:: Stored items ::
Lemma insert_desc_erase x l :
  erase_match <$> insert_desc x l
  = insert_desc (erase_match x) (erase_match <$> l).
Proof.
  induction l as [|y l IH]; [done|]. cbn [insert_desc fmap list_fmap].
  change (quality_lt (erase_match x) (erase_match y)) with (quality_lt x y).
  destruct (quality_lt x y); [|done]. cbn [fmap list_fmap]. by rewrite <- IH.
Qed.

Lemma sort_desc_erase l :
  erase_match <$> sort_desc l = sort_desc (erase_match <$> l).
Proof.
  induction l as [|x l IH]; [done|].
  cbn [sort_desc foldr fmap list_fmap]. rewrite insert_desc_erase.
  fold (sort_desc l). by rewrite IH.
Qed.

Lemma dedup_loop_erase s uc uj acc :
  erase_result (dedup_loop s uc uj acc)
  = dedup_loop (erase_match <$> s) uc uj (erase_match <$> acc).
Proof.
  revert uc uj acc. induction s as [|m s IH]; intros uc uj acc; [done|].
  cbn [dedup_loop fmap list_fmap].
  change (cap_idx (erase_match m)) with (cap_idx m).
  change (job_idx (erase_match m)) with (job_idx m).
  destruct (_ && _); [|apply IH].
  rewrite IH. by rewrite fmap_app.
Qed.

Lemma assign_erase l : erase_result (assign l) = assign (erase_match <$> l).
Proof.
  unfold assign. by rewrite dedup_loop_erase, sort_desc_erase.
Qed.

Lemma find_matches_erase self capitalone_df jobber_df :
  erase_result <$> find_matches self capitalone_df jobber_df
  = assign <$> (fmap (M:=list) erase_match <$> candidates self capitalone_df jobber_df).
Proof.
  unfold find_matches.
  destruct (candidates self capitalone_df jobber_df) as [l|]; [|done].
  simpl. by rewrite assign_erase.
Qed.

Lemma filter_unused_erase (used : gset nat) (rows : list row) :
  filter (λ r, idx r ∉ used) (erase_row <$> rows)
  = erase_row <$> filter (λ r, idx r ∉ used) rows.
Proof.
  induction rows as [|r rows IH]; [done|].
  rewrite fmap_cons, !filter_cons. change (idx (erase_row r)) with (idx r).
  destruct (decide (idx r ∉ used)); [|done]. by rewrite fmap_cons, IH.
Qed.

Lemma generate_report_erase capitalone_df jobber_df r :
  erase_report_row
    <$> generate_report_df capitalone_df jobber_df r.1.1 r.1.2 r.2
  = generate_report_df (erase_row <$> capitalone_df) (erase_row <$> jobber_df)
      (erase_result r).1.1 (erase_result r).1.2 (erase_result r).2.
Proof.
  unfold generate_report_df, erase_result. simpl.
  rewrite !fmap_app, !filter_unused_erase, <- !list_fmap_compose. done.
Qed.

Lemma reconcile_erase self capitalone_df jobber_df :
  fmap (M:=list) erase_report_row <$> reconcile self capitalone_df jobber_df
  = (λ r, generate_report_df (erase_row <$> capitalone_df)
            (erase_row <$> jobber_df) r.1.1 r.1.2 r.2)
      <$> (erase_result <$> find_matches self capitalone_df jobber_df).
Proof.
  unfold reconcile.
  destruct (find_matches self capitalone_df jobber_df) as [[[fm uc] uj]|]; [|done].
  simpl. f_equal. apply (generate_report_erase _ _ (fm, uc, uj)).
Qed.

(** C10: with [check_person] off, two runs on frames that differ only in
    their person fields generate the same candidates, with the same
    qualities, accept the same matches in the same order, return the same
    sets of used ids, and classify every row alike; they also fail alike.
    The results agree on everything but the person fields copied into
    them. *)
Theorem identity_off_noninterference self cap1 job1 cap2 job2 :
  check_person self = false →
  erase_row <$> cap1 = erase_row <$> cap2 →
  erase_row <$> job1 = erase_row <$> job2 →
  fmap (M:=list) erase_match <$> candidates self cap1 job1
  = fmap (M:=list) erase_match <$> candidates self cap2 job2
  ∧ erase_result <$> find_matches self cap1 job1
    = erase_result <$> find_matches self cap2 job2
  ∧ fmap (M:=list) erase_report_row <$> reconcile self cap1 job1
    = fmap (M:=list) erase_report_row <$> reconcile self cap2 job2.
Proof.
  intros Hchk Hcap Hjob.
  pose proof (candidates_erase self cap1 job1 cap2 job2 Hchk Hcap Hjob) as Hc.
  assert (erase_result <$> find_matches self cap1 job1
          = erase_result <$> find_matches self cap2 job2) as Hf.
  { by rewrite !find_matches_erase, Hc. }
  split; [done|]. split; [done|].
  by rewrite !reconcile_erase, Hf, Hcap, Hjob.
Qed.

(** ** The range and the order of the scores *)

Lemma max0_nonneg x : (0 <= max0 x)%Q.
Proof.
  unfold max0. destruct (0 ?= x)%Q eqn:E; try apply Qle_refl.
  apply Qlt_le_weak. by apply Qlt_alt.
Qed.

Lemma max0_le_one x : (x <= 1)%Q → (max0 x <= 1)%Q.
Proof.
  intros H. unfold max0. destruct (0 ?= x)%Q; [lra|done|lra].
Qed.

Lemma max0_mono x y : (x <= y)%Q → (max0 x <= max0 y)%Q.
Proof.
  intros H. unfold max0.
  destruct (0 ?= x)%Q eqn:Ex, (0 ?= y)%Q eqn:Ey;
    rewrite <- ?Qeq_alt, <- ?Qlt_alt, <- ?Qgt_alt in *; lra.
Qed.

Lemma ratio_le_one a b : (0 < b)%Q → (0 <= a)%Q → ((b - a) / b <= 1)%Q.
Proof.
  intros Hb Ha. apply Qle_shift_div_r; [done|]. lra.
Qed.

Lemma ratio_mono a a' b : (0 < b)%Q → (a <= a')%Q → ((b - a') / b <= (b - a) / b)%Q.
Proof.
  intros Hb Ha. unfold Qdiv. apply Qmult_le_compat_r; [lra|].
  apply Qlt_le_weak. by apply Qinv_lt_0_compat.
Qed.

Lemma inject_Z_sub a b : (inject_Z (a - b) == inject_Z a - inject_Z b)%Q.
Proof.
  unfold Z.sub. by rewrite inject_Z_plus, inject_Z_opp.
Qed.

Lemma date_score_range self dd :
  0 < tolerance_days self → 0 ≤ dd → (0 <= date_score self dd <= 1)%Q.
Proof.
  intros Ht Hd. unfold date_score. split; [apply max0_nonneg|].
  apply max0_le_one. rewrite inject_Z_sub. apply ratio_le_one.
  - by rewrite <- (Zlt_Qlt 0).
  - by rewrite <- (Zle_Qle 0).
Qed.

Lemma amount_score_range self ad :
  (0 < tolerance_amount self)%Q → (0 <= ad)%Q → (0 <= amount_score self ad <= 1)%Q.
Proof.
  intros Ht Hd. unfold amount_score. split; [apply max0_nonneg|].
  by apply max0_le_one, ratio_le_one.
Qed.

Lemma date_score_mono self dd dd' :
  0 < tolerance_days self → dd ≤ dd' → (date_score self dd' <= date_score self dd)%Q.
Proof.
  intros Ht Hd. unfold date_score. apply max0_mono.
  rewrite !inject_Z_sub. apply ratio_mono.
  - by rewrite <- (Zlt_Qlt 0).
  - by rewrite <- Zle_Qle.
Qed.

Lemma amount_score_mono self ad ad' :
  (0 < tolerance_amount self)%Q → (ad <= ad')%Q →
  (amount_score self ad' <= amount_score self ad)%Q.
Proof.
  intros Ht Hd. unfold amount_score. by apply max0_mono, ratio_mono.
Qed.

Lemma row_date_diff_nonneg c j : 0 ≤ row_date_diff c j.
Proof. unfold row_date_diff. apply Z.abs_nonneg. Qed.

Lemma row_amount_diff_nonneg c j : (0 <= row_amount_diff c j)%Q.
Proof. unfold row_amount_diff. apply Qabs_nonneg. Qed.

(** A pair that was scored had both tolerances positive. *)
Lemma generated_positive_tolerances self capitalone_df jobber_df m :
  generated self capitalone_df jobber_df m →
  0 < tolerance_days self ∧ (0 < tolerance_amount self)%Q
  ∧ 0 ≤ date_diff m ∧ (0 <= amount_diff m)%Q
  ∧ match_quality m
    = weighted self (date_diff m) (amount_diff m) (person_match_quality m).
Proof.
  intros (c & j & _ & _ & Hp).
  destruct (match_pair_inv _ _ _ _ Hp)
    as [|(m' & [= <-] & Hrec & [Hd Ha] & _ & _ & Hzd & Hza & Hq)]; [done|].
  destruct Hrec as (_ & _ & _ & _ & Hmd & Hma).
  pose proof (row_date_diff_nonneg c j). pose proof (row_amount_diff_nonneg c j).
  split; [lia|]. split; [|rewrite Hmd, Hma at 1; done].
  destruct (Qlt_le_dec 0 (tolerance_amount self)) as [|Hle]; [done|].
  exfalso. apply Hza. apply Qle_antisym; [done|].
  by apply Qle_trans with (row_amount_diff c j).
Qed.

(** X1: every candidate [find_matches] generates, and so every match it
    returns, has a quality between 0 and 1; with [check_person] on, the
    quality is at least 0.32, the share of the least identity score a
    candidate can carry. *)
Theorem quality_range self capitalone_df jobber_df cands :
  candidates self capitalone_df jobber_df = Some cands →
  (∀ m, m ∈ cands → (0 <= match_quality m <= 1)%Q)
  ∧ (∀ m, m ∈ (assign cands).1.1 → (0 <= match_quality m <= 1)%Q)
  ∧ (check_person self = true →
     ∀ m, m ∈ cands → (0.32 <= match_quality m)%Q).
Proof.
  intros Hc.
  assert (∀ m, m ∈ cands →
            (0 <= match_quality m <= 1)%Q
            ∧ (check_person self = true → (0.32 <= match_quality m)%Q)) as Hall.
  { intros m Hm. pose proof (candidates_generated _ _ _ _ _ Hc Hm) as Hgen.
    destruct (generated_positive_tolerances _ _ _ _ Hgen)
      as (Htd & Hta & Hdd & Had & ->).
    pose proof (date_score_range self (date_diff m) Htd Hdd) as [Hd0 Hd1].
    pose proof (amount_score_range self (amount_diff m) Hta Had) as [Ha0 Ha1].
    unfold weighted. destruct (check_person self) eqn:Hchk.
    - destruct (generated_person_ok _ _ _ _ Hchk Hgen) as (_ & [->| ->] & _);
        (split; [split|intros _]); lra.
    - split; [split; lra|done]. }
  split; [|split].
  - intros m Hm. by apply Hall.
  - intros m Hm. by apply Hall, assign_elem.
  - intros Hchk m Hm. by apply Hall.
Qed.

(** X2: a closer pair never scores lower.  Under positive tolerances,
    when neither difference grows and the identity score does not drop,
    [_calculate_match_quality] returns a quality at least as high. *)
Theorem quality_monotone self dd dd' ad ad' pmq pmq' :
  0 < tolerance_days self → (0 < tolerance_amount self)%Q →
  dd ≤ dd' → (ad <= ad')%Q → (pmq' <= pmq)%Q →
  ∃ q q', _calculate_match_quality self dd ad pmq = Some q
          ∧ _calculate_match_quality self dd' ad' pmq' = Some q'
          ∧ (q' <= q)%Q.
Proof.
  intros Htd Hta Hd Ha Hp.
  assert (tolerance_days self ≠ 0) as Hzd by lia.
  assert (¬ (tolerance_amount self == 0)%Q) as Hza by lra.
  exists (weighted self dd ad pmq), (weighted self dd' ad' pmq').
  rewrite !calculate_Some by done. split; [done|]. split; [done|].
  pose proof (date_score_mono self dd dd' Htd Hd).
  pose proof (amount_score_mono self ad ad' Hta Ha).
  unfold weighted. destruct (check_person self); lra.
Qed.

:: Goal of the exercise ::
The answer must consist of the lines from the one with "pose proof (amount_score_range" through the final line of the entries above, exactly as they are, and nothing else.

:: Task answer ::
    pose proof (amount_score_range self (amount_diff m) Hta Had) as [Ha0 Ha1].
    unfold weighted. destruct (check_person self) eqn:Hchk.
    - destruct (generated_person_ok _ _ _ _ Hchk Hgen) as (_ & [->| ->] & _);
        (split; [split|intros _]); lra.
    - split; [split; lra|done]. }
  split; [|split].
  - intros m Hm. by apply Hall.
  - intros m Hm. by apply Hall, assign_elem.
  - intros Hchk m Hm. by apply Hall.
Qed.

(** X2: a closer pair never scores lower.  Under positive tolerances,
    when neither difference grows and the identity score does not drop,
    [_calculate_match_quality] returns a quality at least as high. *)
Theorem quality_monotone self dd dd' ad ad' pmq pmq' :
  0 < tolerance_days self → (0 < tolerance_amount self)%Q →
  dd ≤ dd' → (ad <= ad')%Q → (pmq' <= pmq)%Q →
  ∃ q q', _calculate_match_quality self dd ad pmq = Some q
          ∧ _calculate_match_quality self dd' ad' pmq' = Some q'
          ∧ (q' <= q)%Q.
Proof.
  intros Htd Hta Hd Ha Hp.
  assert (tolerance_days self ≠ 0) as Hzd by lia.
  assert (¬ (tolerance_amount self == 0)%Q) as Hza by lra.
  exists (weighted self dd ad pmq), (weighted self dd' ad' pmq').
  rewrite !calculate_Some by done. split; [done|]. split; [done|].
  pose proof (date_score_mono self dd dd' Htd Hd).
  pose proof (amount_score_mono self ad ad' Hta Ha).
  unfold weighted. destruct (check_person self); lra.
Qed.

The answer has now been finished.